Photo issue de l’entretien diffusé le 5 mai 2021 sur francetvinfo.

La mort d’un ami cher nous ramène toujours aux questions existentielles qui hantent nos vies et nos pensées, et peut-être de manière encore plus intense quand elle est aussi brutale. Et ce faisant, nous revenons, tout aussitôt, sur ce qui, dans son parcours particulier, nous attachait si fortement à lui. Ce que Delphine a dit tout à l’heure au nom de la famille, nous a profondément émus, parce que cela correspondait très justement à ce que nous éprouvions nous-mêmes. Oui Yves Renard rassemblait en sa personne tout ce qui, au Grand siècle, distinguait l’honnête homme : bonté et ouverture d’esprit, courtoisie et courage, probité et droiture.
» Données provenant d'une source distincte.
(* ===== verification/MountLaws.v ===== *)
(** * Laws of the mounts (stages/mount/stage.ts)

    What a container sees of the workspace: the configuration and the git metadata
    that the host runs code from are read-only, and no directory above them can be
    renamed; a directory of the root whose name begins with two dots is the exception,
    [dotted_directory_unprotected]. *)
From S2P Require Import Prelude JsString Json AuthzTypes AuthzConfig NodePath Protocol HostMatch HostMatchLaws HostKeys.
From S2P Require Import ContainerPlan Agents MountPlan.

(** ** Results *)

Lemma bind_Ok {A B} (e : Result A) (f : A → Result B) b : (e ≫= f) = Ok b → ∃ a, e = Ok a ∧ f a = Ok b.
Proof. destruct e as [a|]; [by exists a|done]. Qed.

Ltac bind_ok H :=
  let a := fresh "a" in let E := fresh "E" in apply bind_Ok in H as (a & E & H).

Lemma mapM_Ok_Forall2 {A B} (f : A → Result B) l : ∀ k, mapM f l = Ok k → Forall2 (λ x y, f x = Ok y) l k.
Proof.
  induction l as [|x l IH]; intros k Hk; cbn in Hk.
  - injection Hk as <-. constructor.
  - bind_ok Hk. bind_ok Hk. injection Hk as <-. constructor; [done|by apply IH].
Qed.
(* ===== verification/EnvLaws.v ===== *)
(** * The environment of the profile (stages/mount/stage.ts, pipeline/env_ops.ts)

    An entry sets a variable, or puts text before or after its value.  Where the value
    is known when the container is planned the stage computes it; where only the image
    knows it, an operation is left for the entrypoint.  Together they do what the
    entries say, in their order. *)
From S2P Require Import Prelude JsString Json NodePath Protocol HostMatch HostMatchLaws ContainerPlan Agents MountPlan.

(** ** Maps over maps *)

Lemma map_get_set_all (es : list (string * string)) : ∀ (m : list (string * string)) k,
  List.NoDup (map_keys es) →
  map_get (map_set_all m es) k = match map_get es k with Some v => Some v | None => map_get m k end.
Proof.
  induction es as [|[k' v] es IH]; intros m k Hnd; [done|]. cbn in Hnd. apply List.NoDup_cons_iff in Hnd as [Hn Hnd].
  change (map_set_all m ((k', v) :: es)) with (map_set_all (map_set m k' v) es). rewrite IH by done. cbn [map_get].
  rewrite map_get_set. case_decide as Hk.
  - subst k'. rewrite decide_True by done. apply map_get_None in Hn. by rewrite Hn.
  - by rewrite decide_False by congruence.
Qed.

(** Two environments that give every variable the same value. *)
Definition same_env (a b : list (string * string)) : Prop := ∀ k, map_get a k = map_get b k.

#[export] Instance same_env_equiv : Equivalence same_env.
Proof. split; unfold same_env; [done|congruence|]. intros a b c H1 H2 k. by rewrite H1. Qed.

#[export] Instance map_set_proper : Proper (same_env ==> eq ==> eq ==> same_env) map_set.
Proof. intros a b H k _ <- v _ <- x. rewrite !map_get_set. case_decide; [done|apply H]. Qed.

#[export] Instance apply_op_proper : Proper (same_env ==> eq ==> same_env) apply_op.
Proof. intros a b H op _ <-. unfold apply_op. rewrite (H (eo_key op)). by rewrite H. Qed.

#[export] Instance apply_ops_proper : Proper (eq ==> same_env ==> same_env) (fold_left apply_op).
Proof.
  intros ops _ <-. induction ops as [|op ops IH]; intros a b Hab; [done|].
  cbn. apply IH. by rewrite Hab.
Qed.

Section Entries.
Context `{HostRuntime} `{ObjectRuntime} (profile : Profile) (containerHome containerWorkDir : string).

(** ** The meaning of the entries *)

(** An entry on an environment whose values are all known. *)
Definition run_entry (env : list (string * string)) (entry : ResolvedEnvEntry) : list (string * string) :=
  match entry_value profile containerHome containerWorkDir entry with
  | Err _ => env
  | Ok value =>
      let op mode := {| eo_mode := mode; eo_key := re_key entry; eo_value := value; eo_separator := re_separator entry |} in
      match re_mode entry with
      | EnvSet => map_set env (re_key entry) value
      | EnvPrefix => apply_op env (op OpPrefix)
      | EnvSuffix => apply_op env (op OpSuffix)
      end
  end.

(** What the container has once its entrypoint has run: the variables of the image,
    those the stages before set, those of the profile, and the operations. *)
Definition container_env (image prior : list (string * string)) (s : EnvState) : list (string * string) :=
  fold_left apply_op (es_ops s) (map_set_all image (map_set_all prior (es_envVars s))).

(** ** Operations on other variables *)

Lemma apply_op_other env op k : k ≠ eo_key op → map_get (apply_op env op) k = map_get env k.
Proof. intros Hk. unfold apply_op. by rewrite map_get_set, decide_False. Qed.

Lemma apply_ops_other ops : ∀ env k, (∀ op, In op ops → eo_key op ≠ k) → map_get (fold_left apply_op ops env) k = map_get env k.
Proof.
  induction ops as [|op ops IH]; intros env k Hk; [done|]. cbn. rewrite IH by (intros; apply Hk; by right).
  apply apply_op_other. apply not_eq_sym, Hk. by left.
Qed.
(** At most one caller waits for the source, and nothing is queued while one does. *)
Record buffered_ok (b : BufferedReader) : Prop := {
  bo_source : reader_inv (br_source b);
  bo_waiter : rr_waiter (br_source b) = negb (bool_decide (br_inFlight b = []));
  bo_inFlight : match br_inFlight b with
                | [] => br_monitor b ≠ MonitorPending
                | [PulledByMonitor] => br_monitor b = MonitorPending ∧ br_queued b = false
                | [PulledByRead] => br_monitor b ≠ MonitorPending ∧ br_queued b = false
                | _ => False
                end;
  bo_idle : br_monitor b = MonitorIdle → br_queued b = false;
}.

Lemma got_app l l' : got (l ++ l') = got l ++ got l'.
Proof. unfold got. by rewrite map_app, concat_app. Qed.

Lemma read_queued_held b :
  let '(b', outputs) := read_queued b in
  got outputs ++ held b' = held b ∧ (buffered_ok b → buffered_ok b').
Proof.
  unfold read_queued, held, queued_bytes. destruct (br_queued b) eqn:Eq.
  - cbn. rewrite app_nil_r. split; [by destruct (br_queuedLine b)|].
    intros [H1 H2 H3 H4]. split; cbn; try done. destruct (br_inFlight b) as [|[] []]; naive_solver.
  - by destruct (br_failure b); cbn; rewrite Eq.
Qed.

Lemma monitor_settles_held d b :
  reader_inv (br_source b) → rr_waiter (br_source b) = false → br_inFlight b = [] → br_queued b = false →
  let '(b', outputs) := monitor_settles d b in
  got outputs ++ held b' = match d with Resolved (Some line) => line | _ => [] end ++ sm_buffer (stream_of (br_source b)) ∧
  buffered_ok b'.
Proof.
  intros Hi Hw Hf Hq. unfold monitor_settles. set (b1 := with_monitor _ MonitorSettled).
  assert (buffered_ok b1 ∧ held b1 = match d with Resolved (Some line) => line | _ => [] end ++
    sm_buffer (stream_of (br_source b))) as [Hok Hheld].
  { split; [split; destruct d; cbn; rewrite ?Hf; done|].
    unfold held, queued_bytes. destruct d as [[line|]|error]; cbn; try done. by rewrite Hq. }
  destruct (br_reading b1) eqn:Er; [|by rewrite <- Hheld].
  pose proof (read_queued_held (with_reading b1 false)) as Hr. destruct (read_queued _) as [b' outputs].
  destruct Hr as [Hr Hok']. split.
  - unfold got in *. cbn [map concat]. rewrite <- Hheld. exact Hr.
  - apply Hok'. destruct Hok as [H1 H2 H3 H4]. by split.
Qed.

(** What the source gives reaches whoever waits for it. *)
Lemma source_gives_held b event :
  reader_inv (br_source b) →
  let chunk := received (rr_attached (br_source b)) [event] in
  match br_inFlight b with
  | [] => rr_waiter (br_source b) = false ∧ event ≠ EvRead ∧ br_monitor b ≠ MonitorPending
  | [PulledByMonitor] => (rr_waiter (br_source b) = true ∨ event = EvRead) ∧
      br_monitor b = MonitorPending ∧ br_queued b = false
  | [PulledByRead] => (rr_waiter (br_source b) = true ∨ event = EvRead) ∧
      br_monitor b ≠ MonitorPending ∧ br_queued b = false
  | _ => False
  end →
  (br_monitor b = MonitorIdle → br_queued b = false) →
  let '(b', outputs) := source_gives b (step (br_source b) event) in
  got outputs ++ held b' = held b ++ chunk ∧ buffered_ok b'.
Proof.
  intros Hi chunk Hf Hidle. destruct (step_inv _ event Hi) as [Hi' Heq].
  pose proof (stream_step_moves (stream_of (br_source b)) event) as (Hm & _). cbv zeta in Hm.
  pose proof (stream_step_outputs (stream_of (br_source b)) event (proj2 (proj1 Hi))) as Ho. cbv zeta in Ho.
  destruct (step (br_source b) event) as [r' out]. rewrite <- Heq in Hm, Ho. cbn [fst snd] in *.
  change (sm_attached (stream_of (br_source b))) with (rr_attached (br_source b)) in Hm. fold chunk in Hm.
  change (sm_waiter (stream_of r')) with (rr_waiter r') in Ho.
  change (sm_waiter (stream_of (br_source b))) with (rr_waiter (br_source b)) in Ho.
  unfold source_gives. cbn [fst snd]. unfold held, queued_bytes. destruct Ho as [[-> Hw]|(o & -> & Hw & Hwho)].
  - cbn. cbn in Hm. rewrite <- app_assoc, <- Hm. split; [done|]. split; cbn; [done| | |done].
    + rewrite Hw. destruct (br_inFlight b) as [|[] []] eqn:Ef; cbn; try done.
      * destruct Hf as (-> & Hne & _). by destruct event.
      * destruct Hf as ([->| ->] & _); [by destruct event|done].
      * destruct Hf as ([->| ->] & _); [by destruct event|done].
    + destruct (br_inFlight b) as [|[] []]; naive_solver.
  - cbn [run]. unfold pulled. cbn [br_inFlight with_source]. unfold delivered in Hm. cbn [map concat] in Hm. rewrite app_nil_r in Hm.
    destruct (br_inFlight b) as [|[] []] eqn:Ef; try done.
    + destruct Hf as (Hwf & Hne & _). rewrite Hwf in Hwho. naive_solver.
    + destruct Hf as (_ & Hmon & Hqu). cbn [run].
      pose proof (monitor_settles_held (match o with Answer d | Settle d => d end)
        (with_inFlight (with_source b r') []) Hi' Hw eq_refl Hqu) as Hs.
      destruct (monitor_settles _ _) as [b' outputs]. destruct Hs as [Hg Hok]. unfold held, queued_bytes in Hg.
      rewrite !app_nil_r. split; [|done]. rewrite Hg, Hqu. cbn [app br_source with_inFlight with_source]. rewrite <- Hm.
      by destruct o as [[[]|]|[[]|]].
    + destruct Hf as (_ & Hmon & Hqu). cbn [run br_queued with_source with_inFlight]. rewrite Hqu, !app_nil_r. cbn [app br_source with_inFlight with_source]. split.
      * rewrite <- Hm. unfold got. cbn [map concat]. rewrite app_nil_r. by destruct o as [[[]|]|[[]|]].
      * split; cbn; rewrite ?Hw; try done.
Qed.
(* ===== verification/GatewayProtocol.v ===== *)
(** * The protocol of the command gateway (hostexec/gateway_protocol.ts)

    The messages between the broker and the gateway that runs host commands, the
    schemas they are checked by, and the states in which each is legal.  The schemas
    are data; what checks a value by a schema (zod), decodes UTF-8 and parses JSON is
    a parameter, [Wire]. *)
From S2P Require Import Prelude JsString Json Protocol Base64 HostMatch LineReader.

(** ** Messages *)

Inductive GatewayState : Type := StAwaitingDecision | StRunning | StAwaitingResult | StTerminal.
#[export] Instance GatewayState_eq_dec : EqDecision GatewayState.
Proof. solve_decision. Defined.

Definition GatewayState_string (s : GatewayState) : string :=
  match s with
  | StAwaitingDecision => "awaiting_decision"
  | StRunning => "running"
  | StAwaitingResult => "awaiting_result"
  | StTerminal => "terminal"
  end.

(** The `start` message: what the gateway runs. *)
Record StartMessage : Type := {
  sm_requestId : string;
  sm_argv0 : string;
  sm_args : list string;
  sm_cwd : string;
  sm_env : list (string * string);
}.

Inductive GatewayToBrokerMessage : Type :=
  | GmExecute (request : ExecuteRequest)
  | GmSpawned (requestId : string) (pid : Z)
  | GmRawChunk (requestId : string) (fd : Z) (data : string)
  | GmProcessExit (requestId : string) (exitCode : Z)
  | GmCancelled (requestId reason : string)
  | GmTransportError (requestId message : string).

Inductive BrokerToGatewayMessage : Type :=
  | GrFallback (requestId : string)
  | GrError (requestId message : string)
  | GrStart (start : StartMessage)
  | GrMaskedChunk (requestId : string) (fd : Z) (data : string)
  | GrResult (requestId : string) (exitCode : Z)
  | GrKill (requestId signal : string).

Definition message_type (m : GatewayToBrokerMessage) : string :=
  match m with
  | GmExecute _ => "execute" | GmSpawned _ _ => "spawned" | GmRawChunk _ _ _ => "raw_chunk"
  | GmProcessExit _ _ => "process_exit" | GmCancelled _ _ => "cancelled"
  | GmTransportError _ _ => "transport_error"
  end.

Definition reply_type (m : BrokerToGatewayMessage) : string :=
  match m with
  | GrFallback _ => "fallback" | GrError _ _ => "error" | GrStart _ => "start"
  | GrMaskedChunk _ _ _ => "masked_chunk" | GrResult _ _ => "result" | GrKill _ _ => "kill"
  end.

(** ** Schemas *)

(** The combinators of zod that the module uses.  [z_object] is `.strict()`,
    [z_string valid] a string with a `superRefine`, [z_int] a bounded integer. *)
Inductive Schema : Type :=
  | z_string (valid : string → bool)
  | z_boolean
  | z_int (low high : Z)
  | z_literal (value : JsonScalar)
  | z_enum (values : list string)
  | z_array (element : Schema)
  | z_record (value : Schema)
  | z_union (options : list Schema)
  | z_discriminatedUnion (key : string) (options : list Schema)
  | z_object (shape : list (string * Schema)).

Definition z_text : Schema := z_string (λ _, true).
Definition z_word (s : string) : Schema := z_literal (ScString s).
Definition z_number (z : Z) : Schema := z_literal (ScNumber (of_Z z)).

(** `/^[A-Za-z0-9+/]*={0,2}$/` *)
Fixpoint base64_then_padding (value : string) : bool :=
  match value with
  | EmptyString => true
  | String c rest =>
      (is_b64 c && base64_then_padding rest) || String.eqb value "=" || String.eqb value "=="
  end.

Definition isStrictStandardBase64 (value : string) : bool :=
  if negb (slen value mod 4 =? 0)%nat then false
  else if negb (base64_then_padding value) then false
  else match indexOf value "=" with
       | Some firstPadding =>
           if (firstPadding <? slen value - 2)%nat then
             let padding := drop_str firstPadding value in
             String.eqb padding "=" || String.eqb padding "=="
           else true
       | None => true
       end.

(** [None] for a thrown error. *)
Definition decodedChunk (value : string) : option string :=
  if negb (isStrictStandardBase64 value) then None
  else let decoded := decode value in
       if String.eqb (encode decoded) value then Some decoded else None.

Definition chunkDataSchema : Schema := z_string (λ value,
  match decodedChunk value with
  | Some decoded => negb (Z.of_nat (slen decoded) >? maxChunkBytes)%Z
  | None => false
  end).

Definition streamFdSchema : Schema := z_union [z_number 1; z_number 2].
Definition requestIdSchema : Schema := z_text.
Definition processIntegerSchema : Schema := z_int (-2147483648) 2147483647.

Definition gatewayStateSchema : Schema :=
  z_enum ["awaiting_decision"; "running"; "awaiting_result"; "terminal"].

Definition externalExecuteSchema : Schema := z_object
  [("version", z_number 2); ("type", z_word "execute"); ("sessionId", z_text); ("requestId", z_text);
   ("argv0", z_text); ("args", z_array z_text); ("cwd", z_text); ("tty", z_boolean);
   ("stdinMode", z_enum ["fd"; "none"])].

Definition gatewayExecuteSchema : Schema := z_object
  [("type", z_word "execute"); ("request", externalExecuteSchema)].

Definition spawnedSchema : Schema := z_object
  [("type", z_word "spawned"); ("requestId", requestIdSchema); ("pid", processIntegerSchema)].

Definition rawChunkSchema : Schema := z_object
  [("type", z_word "raw_chunk"); ("requestId", requestIdSchema); ("fd", streamFdSchema);
   ("data", chunkDataSchema)].

Definition processExitSchema : Schema := z_object
  [("type", z_word "process_exit"); ("requestId", requestIdSchema); ("exitCode", processIntegerSchema)].

Definition cancelledSchema : Schema := z_object
  [("type", z_word "cancelled"); ("requestId", requestIdSchema); ("reason", z_text)].

Definition transportErrorSchema : Schema := z_object
  [("type", z_word "transport_error"); ("requestId", requestIdSchema); ("message", z_text)].

Definition gatewayToBrokerSchema : Schema := z_discriminatedUnion "type"
  [gatewayExecuteSchema; spawnedSchema; rawChunkSchema; processExitSchema; cancelledSchema;
   transportErrorSchema].

Definition fallbackSchema : Schema := z_object
  [("type", z_word "fallback"); ("requestId", requestIdSchema)].

Definition errorSchema : Schema := z_object
  [("type", z_word "error"); ("requestId", requestIdSchema); ("message", z_text)].

Definition startSchema : Schema := z_object
  [("type", z_word "start"); ("requestId", requestIdSchema); ("argv0", z_text); ("args", z_array z_text);
   ("cwd", z_text); ("env", z_record z_text)].

Definition maskedChunkSchema : Schema := z_object
  [("type", z_word "masked_chunk"); ("requestId", requestIdSchema); ("fd", streamFdSchema);
   ("data", chunkDataSchema)].

Definition resultSchema : Schema := z_object
  [("type", z_word "result"); ("requestId", requestIdSchema); ("exitCode", processIntegerSchema)].

Definition killSchema : Schema := z_object
  [("type", z_word "kill"); ("requestId", requestIdSchema); ("signal", z_enum ["SIGTERM"; "SIGKILL"])].

Definition brokerToGatewaySchema : Schema := z_discriminatedUnion "type"
  [fallbackSchema; errorSchema; startSchema; maskedChunkSchema; resultSchema; killSchema].

(** ** States *)

Definition statesForGatewayType (type : string) : list GatewayState :=
  switch (Some type)
    [(["execute"], [StAwaitingDecision]); (["spawned"], [StRunning]); (["raw_chunk"], [StRunning]);
     (["process_exit"], [StRunning]);
     (["cancelled"], [StAwaitingDecision; StRunning; StAwaitingResult]);
     (["transport_error"], [StAwaitingDecision; StRunning; StAwaitingResult])] [].

Definition statesForBrokerType (type : string) : list GatewayState :=
  switch (Some type)
    [(["fallback"], [StAwaitingDecision]); (["error"], [StAwaitingDecision; StAwaitingResult]);
     (["start"], [StAwaitingDecision]); (["masked_chunk"], [StRunning; StAwaitingResult]);
     (["result"], [StAwaitingResult]); (["kill"], [StRunning])] [].

(** ** Parsing *)

(** What the module takes from its runtime and from zod: a strict UTF-8 decoder,
    `JSON.parse`, the check of a value by a schema, and the text of its error. *)
Class Wire : Type := {
  utf8_decode : bytes → option string;
  json_parse : string → option JsonValue;
  safeParse : Schema → JsonValue → option JsonValue;
  zod_error : Schema → JsonValue → string;
}.

(** `new TextEncoder().encode(text)` *)
Definition utf8_char (c : ascii) : bytes :=
  let n := nat_of_ascii c in
  if (n <? 128)%nat then [c] else [ascii_of_nat (192 + n / 64); ascii_of_nat (128 + n mod 64)].

Fixpoint utf8_encode (text : string) : bytes :=
  match text with
  | EmptyString => []
  | String c rest => utf8_char c ++ utf8_encode rest
  end.

Definition carriage_return : ascii := "013"%char.

(** The line without its newline and a carriage return before it. *)
Definition payload (line : bytes) : bytes :=
  match last line with
  | Some c =>
      if decide (c = newline) then
        let line := take (length line - 1) line in
        match last line with
        | Some c => if decide (c = carriage_return) then take (length line - 1) line else line
        | None => line
        end
      else line
  | None => line
  end.

Section Parsing.
Context `{Wire}.

Definition parseWireLine (line : bytes) : Result JsonValue :=
  let payloadBytes := payload line in
  if (Z.of_nat (length payloadBytes) >? maxControlBytes)%Z then Err too_long
  else match utf8_decode payloadBytes with
       | None => Err "control message is not valid UTF-8"
       | Some text =>
           match json_parse text with
           | None => Err "control message is not valid JSON"
           | Some value => Ok value
           end
       end.

Definition assertControlSize (value : JsonValue) : Result () :=
  if (Z.of_nat (length (utf8_encode (stringify value))) >? maxControlBytes)%Z then Err too_long else Ok ().

Definition parseOrThrow (schema : Schema) (value : JsonValue) : Result JsonValue :=
  match safeParse schema value with
  | None => Err (zod_error schema value)
  | Some data => _ ← assertControlSize data; Ok data
  end.

Definition assertState (state : GatewayState) : Result () :=
  match safeParse gatewayStateSchema (JScalar (ScString (GatewayState_string state))) with
  | Some _ => Ok ()
  | None => Err ("invalid gateway state: " +:+ GatewayState_string state)
  end.

(** [states] is the table of the direction. *)
Definition assertLegalState (direction : string) (states : string → list GatewayState) (type : string)
    (state : GatewayState) : Result () :=
  _ ← assertState state;
  if includes (states type) state then Ok ()
  else Err (direction +:+ " message " +:+ type +:+ " is not legal in gateway state " +:+ GatewayState_string state).

(** The parsed value at its static type. *)
Definition texts_member (m : list (string * JsonValue)) (name : string) : option (list string) :=
  match member m name with Some (JArray l) => mapM as_string l | _ => None end.

Definition boolean_member (m : list (string * JsonValue)) (name : string) : option bool :=
  match member m name with Some (JScalar (ScBoolean b)) => Some b | _ => None end.

Definition number_member (m : list (string * JsonValue)) (name : string) : option Z :=
  match member m name with Some (JScalar (ScNumber x)) => number_to_Z x | _ => None end.

Definition stdin_mode (text : string) : StdinMode :=
  if String.eqb text "fd" then StdinFd else StdinNone.

Definition as_execute (value : JsonValue) : option ExecuteRequest :=
  m ← as_object value;
  sessionId ← string_member m "sessionId";
  requestId ← string_member m "requestId";
  argv0 ← string_member m "argv0";
  args ← texts_member m "args";
  cwd ← string_member m "cwd";
  tty ← boolean_member m "tty";
  stdinMode ← string_member m "stdinMode";
  Some {| er_sessionId := sessionId; er_requestId := requestId; er_argv0 := argv0; er_args := args;
          er_cwd := cwd; er_tty := tty; er_stdinMode := stdin_mode stdinMode |}.

Definition as_gateway_message (value : JsonValue) : option GatewayToBrokerMessage :=
  m ← as_object value;
  let requestId := string_member m "requestId" in
  switch (string_member m "type")
    [(["execute"], request ← member m "request" ≫= as_execute; Some (GmExecute request));
     (["spawned"], id ← requestId; pid ← number_member m "pid"; Some (GmSpawned id pid));
     (["raw_chunk"], id ← requestId; fd ← number_member m "fd"; data ← string_member m "data";
                     Some (GmRawChunk id fd data));
     (["process_exit"], id ← requestId; code ← number_member m "exitCode"; Some (GmProcessExit id code));
     (["cancelled"], id ← requestId; reason ← string_member m "reason"; Some (GmCancelled id reason));
     (["transport_error"], id ← requestId; text ← string_member m "message";
                           Some (GmTransportError id text))] None.

Definition parseExternalExecute (value : JsonValue) : Result JsonValue :=
  parseOrThrow externalExecuteSchema value.

Definition parseExternalExecuteLine (line : bytes) : Result JsonValue :=
  value ← parseWireLine line; parseExternalExecute value.

Definition type_of (data : JsonValue) : string :=
  default "" (m ← as_object data; string_member m "type").

Definition parseGatewayToBroker (value : JsonValue) (state : GatewayState) : Result JsonValue :=
  parsed ← parseOrThrow gatewayToBrokerSchema value;
  _ ← assertLegalState "gateway-to-broker" statesForGatewayType (type_of parsed) state;
  Ok parsed.

Definition parseGatewayToBrokerLine (line : bytes) (state : GatewayState) : Result JsonValue :=
  value ← parseWireLine line; parseGatewayToBroker value state.

Definition parseBrokerToGateway (value : JsonValue) (state : GatewayState) : Result JsonValue :=
  parsed ← parseOrThrow brokerToGatewaySchema value;
  _ ← assertLegalState "broker-to-gateway" statesForBrokerType (type_of parsed) state;
  Ok parsed.

Definition parseBrokerToGatewayLine (line : bytes) (state : GatewayState) : Result JsonValue :=
  value ← parseWireLine line; parseBrokerToGateway value state.
End Parsing.

(** ** What is sent *)

Definition json_string (s : string) : JsonValue := JScalar (ScString s).
Definition json_integer (z : Z) : JsonValue := JScalar (ScNumber (of_Z z)).

(** The object literal of a message. *)
Definition reply_json (m : BrokerToGatewayMessage) : JsonValue :=
  JObject match m with
  | GrFallback id => [("type", json_string "fallback"); ("requestId", json_string id)]
  | GrError id text => [("type", json_string "error"); ("requestId", json_string id); ("message", json_string text)]
  | GrStart start =>
      [("type", json_string "start"); ("requestId", json_string (sm_requestId start));
       ("argv0", json_string (sm_argv0 start)); ("args", JArray (map json_string (sm_args start)));
       ("cwd", json_string (sm_cwd start));
       ("env", JObject (map (λ e, (e.1, json_string e.2)) (sm_env start)))]
  | GrMaskedChunk id fd data =>
      [("type", json_string "masked_chunk"); ("requestId", json_string id); ("fd", json_integer fd);
       ("data", json_string data)]
  | GrResult id code =>
      [("type", json_string "result"); ("requestId", json_string id); ("exitCode", json_integer code)]
  | GrKill id signal =>
      [("type", json_string "kill"); ("requestId", json_string id); ("signal", json_string signal)]
  end.

(** `${JSON.stringify(message)}\n` *)
Definition reply_line (m : BrokerToGatewayMessage) : string :=
  stringify (reply_json m) +:+ String newline "".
Yves était le dernier des 6 enfants de Louis Renard, héroïque soldat du siècle passé, un siècle traversé par les deux plus grands conflits de tous les temps. Du premier il était sorti grièvement blessé, avec le sentiment qu’il lui fallait mener désormais un autre combat, celui de la paix, pour que ne se répète pas la tragédie qu’il venait de vivre dans sa chair et dans son cœur, puisqu’il y avait aussi perdu son jeune frère. Une idée pacifiste qu’il défendit en toutes occasions et en particulier dans les associations d’anciens combattants, mais aussi comme gouverneur du Rotary. Entreprise vouée à l’échec dans une époque qui se préparait à la guerre. Mais il y croyait et multiplia les contacts pour porter ce message dans tous les pays d’Europe. Grande fut sa désillusion après Munich, ce qui ne l’empêcha pas de reprendre du service dans le second conflit, alors que rien ne l’y contraignait. Il ressentit profondément l’humiliation de la défaite et s’opposa, dès le premier jour, à un armistice déshonorant et à l’insupportable occupation. Ce qui lui coûta la vie. Il est mort dans l’honneur pour la liberté, la justice et la paix. La conduite de ce père valeureux allait servir de modèle à ses enfants et le parcours d’Yves est tout marqué de ces sentiments élevés qui imprégnaient le tissu familial.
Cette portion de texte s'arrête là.